Every line in the data must be transcribed exactly.

[Stored data]
────────────────

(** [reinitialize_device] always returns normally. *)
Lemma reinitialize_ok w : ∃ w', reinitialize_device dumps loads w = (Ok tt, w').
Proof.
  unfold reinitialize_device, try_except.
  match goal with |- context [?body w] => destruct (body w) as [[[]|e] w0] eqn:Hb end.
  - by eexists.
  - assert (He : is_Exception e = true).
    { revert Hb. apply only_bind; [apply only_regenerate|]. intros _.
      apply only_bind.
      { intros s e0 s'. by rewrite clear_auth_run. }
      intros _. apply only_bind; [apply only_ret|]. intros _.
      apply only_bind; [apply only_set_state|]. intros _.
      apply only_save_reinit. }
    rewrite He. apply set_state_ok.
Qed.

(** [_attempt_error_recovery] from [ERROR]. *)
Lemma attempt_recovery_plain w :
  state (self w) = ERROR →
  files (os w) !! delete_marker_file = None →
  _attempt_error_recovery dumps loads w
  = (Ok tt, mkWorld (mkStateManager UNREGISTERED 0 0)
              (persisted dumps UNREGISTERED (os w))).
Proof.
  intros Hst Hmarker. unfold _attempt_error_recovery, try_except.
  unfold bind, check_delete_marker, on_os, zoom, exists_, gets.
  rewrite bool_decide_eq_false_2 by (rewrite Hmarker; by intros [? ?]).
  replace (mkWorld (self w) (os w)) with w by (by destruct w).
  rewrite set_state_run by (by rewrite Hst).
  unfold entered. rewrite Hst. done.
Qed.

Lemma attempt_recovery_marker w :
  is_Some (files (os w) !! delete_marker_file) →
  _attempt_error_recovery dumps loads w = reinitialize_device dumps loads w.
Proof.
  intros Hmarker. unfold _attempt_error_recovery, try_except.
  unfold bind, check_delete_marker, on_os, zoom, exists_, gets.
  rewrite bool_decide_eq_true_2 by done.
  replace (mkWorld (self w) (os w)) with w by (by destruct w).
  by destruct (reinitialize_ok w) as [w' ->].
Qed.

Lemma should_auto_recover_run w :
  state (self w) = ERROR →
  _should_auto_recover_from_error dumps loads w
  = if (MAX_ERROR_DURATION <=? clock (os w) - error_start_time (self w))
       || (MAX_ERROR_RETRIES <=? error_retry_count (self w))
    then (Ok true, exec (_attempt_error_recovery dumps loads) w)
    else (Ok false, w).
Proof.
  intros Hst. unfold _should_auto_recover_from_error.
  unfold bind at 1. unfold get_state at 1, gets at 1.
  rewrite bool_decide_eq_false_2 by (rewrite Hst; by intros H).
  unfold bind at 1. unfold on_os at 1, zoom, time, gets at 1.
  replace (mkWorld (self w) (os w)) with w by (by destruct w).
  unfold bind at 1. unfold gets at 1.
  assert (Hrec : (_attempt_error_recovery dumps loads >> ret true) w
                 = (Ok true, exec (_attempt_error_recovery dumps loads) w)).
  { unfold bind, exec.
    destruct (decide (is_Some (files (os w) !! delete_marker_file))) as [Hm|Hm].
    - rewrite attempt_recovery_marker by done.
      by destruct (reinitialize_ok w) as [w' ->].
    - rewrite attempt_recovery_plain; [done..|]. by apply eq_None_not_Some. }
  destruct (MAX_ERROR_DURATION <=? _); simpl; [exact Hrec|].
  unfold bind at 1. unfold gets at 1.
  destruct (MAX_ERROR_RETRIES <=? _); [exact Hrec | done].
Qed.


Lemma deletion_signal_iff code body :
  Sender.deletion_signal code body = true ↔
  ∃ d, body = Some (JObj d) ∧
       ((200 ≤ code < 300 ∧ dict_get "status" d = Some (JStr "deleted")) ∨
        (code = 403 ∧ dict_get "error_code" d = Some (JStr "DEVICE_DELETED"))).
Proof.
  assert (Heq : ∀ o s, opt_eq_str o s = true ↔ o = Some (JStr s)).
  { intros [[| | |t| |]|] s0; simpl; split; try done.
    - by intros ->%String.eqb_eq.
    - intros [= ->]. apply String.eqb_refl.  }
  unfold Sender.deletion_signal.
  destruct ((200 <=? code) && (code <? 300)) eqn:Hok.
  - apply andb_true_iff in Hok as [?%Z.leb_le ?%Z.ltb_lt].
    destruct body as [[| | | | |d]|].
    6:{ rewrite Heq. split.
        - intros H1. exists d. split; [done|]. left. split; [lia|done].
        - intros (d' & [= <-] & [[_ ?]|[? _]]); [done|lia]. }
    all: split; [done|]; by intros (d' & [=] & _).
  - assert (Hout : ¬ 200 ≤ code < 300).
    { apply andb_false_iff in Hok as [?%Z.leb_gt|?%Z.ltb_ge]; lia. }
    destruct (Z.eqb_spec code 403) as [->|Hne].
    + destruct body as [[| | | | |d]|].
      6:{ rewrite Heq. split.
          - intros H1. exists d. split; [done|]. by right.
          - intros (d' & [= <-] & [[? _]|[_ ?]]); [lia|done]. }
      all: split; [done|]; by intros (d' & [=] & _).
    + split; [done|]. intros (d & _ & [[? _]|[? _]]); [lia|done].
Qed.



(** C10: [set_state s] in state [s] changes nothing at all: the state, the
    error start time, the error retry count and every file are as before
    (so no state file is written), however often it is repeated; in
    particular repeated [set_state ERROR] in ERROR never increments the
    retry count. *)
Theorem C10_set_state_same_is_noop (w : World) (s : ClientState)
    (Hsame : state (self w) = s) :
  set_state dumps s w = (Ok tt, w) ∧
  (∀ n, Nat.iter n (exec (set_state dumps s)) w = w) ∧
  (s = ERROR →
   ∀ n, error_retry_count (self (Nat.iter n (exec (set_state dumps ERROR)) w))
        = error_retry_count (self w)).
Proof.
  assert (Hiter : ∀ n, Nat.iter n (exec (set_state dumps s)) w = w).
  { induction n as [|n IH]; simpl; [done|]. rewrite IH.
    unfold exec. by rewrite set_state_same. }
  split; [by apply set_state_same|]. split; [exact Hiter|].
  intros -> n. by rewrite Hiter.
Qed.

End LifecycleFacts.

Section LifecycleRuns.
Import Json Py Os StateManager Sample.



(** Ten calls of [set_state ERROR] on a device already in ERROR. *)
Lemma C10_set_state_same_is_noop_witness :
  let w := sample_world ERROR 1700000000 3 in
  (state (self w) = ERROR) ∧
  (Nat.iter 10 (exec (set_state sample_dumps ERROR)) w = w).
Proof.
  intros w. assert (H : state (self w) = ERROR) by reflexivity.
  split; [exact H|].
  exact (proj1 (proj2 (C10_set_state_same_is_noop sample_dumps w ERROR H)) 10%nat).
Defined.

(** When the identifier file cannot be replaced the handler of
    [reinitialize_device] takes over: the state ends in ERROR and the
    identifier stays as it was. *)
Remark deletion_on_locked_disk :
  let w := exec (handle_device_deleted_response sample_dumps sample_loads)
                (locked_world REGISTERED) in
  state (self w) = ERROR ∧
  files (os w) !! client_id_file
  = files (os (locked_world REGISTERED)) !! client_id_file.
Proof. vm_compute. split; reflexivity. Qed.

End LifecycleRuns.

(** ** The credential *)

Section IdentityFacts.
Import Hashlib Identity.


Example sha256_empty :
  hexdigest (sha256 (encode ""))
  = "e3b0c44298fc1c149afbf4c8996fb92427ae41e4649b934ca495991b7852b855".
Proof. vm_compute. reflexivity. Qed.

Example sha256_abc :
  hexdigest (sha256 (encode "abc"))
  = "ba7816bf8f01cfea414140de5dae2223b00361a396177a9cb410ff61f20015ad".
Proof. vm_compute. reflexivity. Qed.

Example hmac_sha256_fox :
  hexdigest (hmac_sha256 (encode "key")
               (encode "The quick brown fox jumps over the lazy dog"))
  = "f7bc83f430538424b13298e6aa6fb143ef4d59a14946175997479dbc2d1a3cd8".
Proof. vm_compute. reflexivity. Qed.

────────────────

▶ Answer to this exercise:
(** [reinitialize_device] always returns normally. *)
Lemma reinitialize_ok w : ∃ w', reinitialize_device dumps loads w = (Ok tt, w').
Proof.
  unfold reinitialize_device, try_except.
  match goal with |- context [?body w] => destruct (body w) as [[[]|e] w0] eqn:Hb end.
  - by eexists.
  - assert (He : is_Exception e = true).
    { revert Hb. apply only_bind; [apply only_regenerate|]. intros _.
      apply only_bind.
      { intros s e0 s'. by rewrite clear_auth_run. }
      intros _. apply only_bind; [apply only_ret|]. intros _.
      apply only_bind; [apply only_set_state|]. intros _.
      apply only_save_reinit. }
    rewrite He. apply set_state_ok.
Qed.

(** [_attempt_error_recovery] from [ERROR]. *)
Lemma attempt_recovery_plain w :
  state (self w) = ERROR →
  files (os w) !! delete_marker_file = None →
  _attempt_error_recovery dumps loads w
  = (Ok tt, mkWorld (mkStateManager UNREGISTERED 0 0)
              (persisted dumps UNREGISTERED (os w))).
Proof.
  intros Hst Hmarker. unfold _attempt_error_recovery, try_except.
  unfold bind, check_delete_marker, on_os, zoom, exists_, gets.
  rewrite bool_decide_eq_false_2 by (rewrite Hmarker; by intros [? ?]).
  replace (mkWorld (self w) (os w)) with w by (by destruct w).
  rewrite set_state_run by (by rewrite Hst).
  unfold entered. rewrite Hst. done.
Qed.

Lemma attempt_recovery_marker w :
  is_Some (files (os w) !! delete_marker_file) →
  _attempt_error_recovery dumps loads w = reinitialize_device dumps loads w.
Proof.
  intros Hmarker. unfold _attempt_error_recovery, try_except.
  unfold bind, check_delete_marker, on_os, zoom, exists_, gets.
  rewrite bool_decide_eq_true_2 by done.
  replace (mkWorld (self w) (os w)) with w by (by destruct w).
  by destruct (reinitialize_ok w) as [w' ->].
Qed.

Lemma should_auto_recover_run w :
  state (self w) = ERROR →
  _should_auto_recover_from_error dumps loads w
  = if (MAX_ERROR_DURATION <=? clock (os w) - error_start_time (self w))
       || (MAX_ERROR_RETRIES <=? error_retry_count (self w))
    then (Ok true, exec (_attempt_error_recovery dumps loads) w)
    else (Ok false, w).
Proof.
  intros Hst. unfold _should_auto_recover_from_error.
  unfold bind at 1. unfold get_state at 1, gets at 1.
  rewrite bool_decide_eq_false_2 by (rewrite Hst; by intros H).
  unfold bind at 1. unfold on_os at 1, zoom, time, gets at 1.
  replace (mkWorld (self w) (os w)) with w by (by destruct w).
  unfold bind at 1. unfold gets at 1.
  assert (Hrec : (_attempt_error_recovery dumps loads >> ret true) w
                 = (Ok true, exec (_attempt_error_recovery dumps loads) w)).
  { unfold bind, exec.
    destruct (decide (is_Some (files (os w) !! delete_marker_file))) as [Hm|Hm].
    - rewrite attempt_recovery_marker by done.
      by destruct (reinitialize_ok w) as [w' ->].
    - rewrite attempt_recovery_plain; [done..|]. by apply eq_None_not_Some. }
  destruct (MAX_ERROR_DURATION <=? _); simpl; [exact Hrec|].
  unfold bind at 1. unfold gets at 1.
  destruct (MAX_ERROR_RETRIES <=? _); [exact Hrec | done].
Qed.


Lemma deletion_signal_iff code body :
  Sender.deletion_signal code body = true ↔
  ∃ d, body = Some (JObj d) ∧
       ((200 ≤ code < 300 ∧ dict_get "status" d = Some (JStr "deleted")) ∨
        (code = 403 ∧ dict_get "error_code" d = Some (JStr "DEVICE_DELETED"))).
Proof.
  assert (Heq : ∀ o s, opt_eq_str o s = true ↔ o = Some (JStr s)).
  { intros [[| | |t| |]|] s0; simpl; split; try done.
    - by intros ->%String.eqb_eq.
    - intros [= ->]. apply String.eqb_refl.  }
  unfold Sender.deletion_signal.
  destruct ((200 <=? code) && (code <? 300)) eqn:Hok.
  - apply andb_true_iff in Hok as [?%Z.leb_le ?%Z.ltb_lt].
    destruct body as [[| | | | |d]|].
    6:{ rewrite Heq. split.
        - intros H1. exists d. split; [done|]. left. split; [lia|done].
        - intros (d' & [= <-] & [[_ ?]|[? _]]); [done|lia]. }
    all: split; [done|]; by intros (d' & [=] & _).
  - assert (Hout : ¬ 200 ≤ code < 300).
    { apply andb_false_iff in Hok as [?%Z.leb_gt|?%Z.ltb_ge]; lia. }
    destruct (Z.eqb_spec code 403) as [->|Hne].
    + destruct body as [[| | | | |d]|].
      6:{ rewrite Heq. split.
          - intros H1. exists d. split; [done|]. by right.
          - intros (d' & [= <-] & [[? _]|[_ ?]]); [lia|done]. }
      all: split; [done|]; by intros (d' & [=] & _).
    + split; [done|]. intros (d & _ & [[? _]|[? _]]); [lia|done].
Qed.



(** C10: [set_state s] in state [s] changes nothing at all: the state, the
    error start time, the error retry count and every file are as before
    (so no state file is written), however often it is repeated; in
    particular repeated [set_state ERROR] in ERROR never increments the
    retry count. *)
Theorem C10_set_state_same_is_noop (w : World) (s : ClientState)
    (Hsame : state (self w) = s) :
  set_state dumps s w = (Ok tt, w) ∧
  (∀ n, Nat.iter n (exec (set_state dumps s)) w = w) ∧
  (s = ERROR →
   ∀ n, error_retry_count (self (Nat.iter n (exec (set_state dumps ERROR)) w))
        = error_retry_count (self w)).
Proof.
  assert (Hiter : ∀ n, Nat.iter n (exec (set_state dumps s)) w = w).
  { induction n as [|n IH]; simpl; [done|]. rewrite IH.
    unfold exec. by rewrite set_state_same. }
  split; [by apply set_state_same|]. split; [exact Hiter|].
  intros -> n. by rewrite Hiter.
Qed.

End LifecycleFacts.

Section LifecycleRuns.
Import Json Py Os StateManager Sample.



(** Ten calls of [set_state ERROR] on a device already in ERROR. *)
Lemma C10_set_state_same_is_noop_witness :
  let w := sample_world ERROR 1700000000 3 in
  (state (self w) = ERROR) ∧
  (Nat.iter 10 (exec (set_state sample_dumps ERROR)) w = w).
Proof.
  intros w. assert (H : state (self w) = ERROR) by reflexivity.
  split; [exact H|].
  exact (proj1 (proj2 (C10_set_state_same_is_noop sample_dumps w ERROR H)) 10%nat).
Defined.

(** When the identifier file cannot be replaced the handler of
    [reinitialize_device] takes over: the state ends in ERROR and the
    identifier stays as it was. *)
Remark deletion_on_locked_disk :
  let w := exec (handle_device_deleted_response sample_dumps sample_loads)
                (locked_world REGISTERED) in
  state (self w) = ERROR ∧
  files (os w) !! client_id_file
  = files (os (locked_world REGISTERED)) !! client_id_file.
Proof. vm_compute. split; reflexivity. Qed.

End LifecycleRuns.

(** ** The credential *)

Section IdentityFacts.
Import Hashlib Identity.


Example sha256_empty :
  hexdigest (sha256 (encode ""))
  = "e3b0c44298fc1c149afbf4c8996fb92427ae41e4649b934ca495991b7852b855".
Proof. vm_compute. reflexivity. Qed.

Example sha256_abc :
  hexdigest (sha256 (encode "abc"))
  = "ba7816bf8f01cfea414140de5dae2223b00361a396177a9cb410ff61f20015ad".
Proof. vm_compute. reflexivity. Qed.

Example hmac_sha256_fox :
  hexdigest (hmac_sha256 (encode "key")
               (encode "The quick brown fox jumps over the lazy dog"))
  = "f7bc83f430538424b13298e6aa6fb143ef4d59a14946175997479dbc2d1a3cd8".
Proof. vm_compute. reflexivity. Qed.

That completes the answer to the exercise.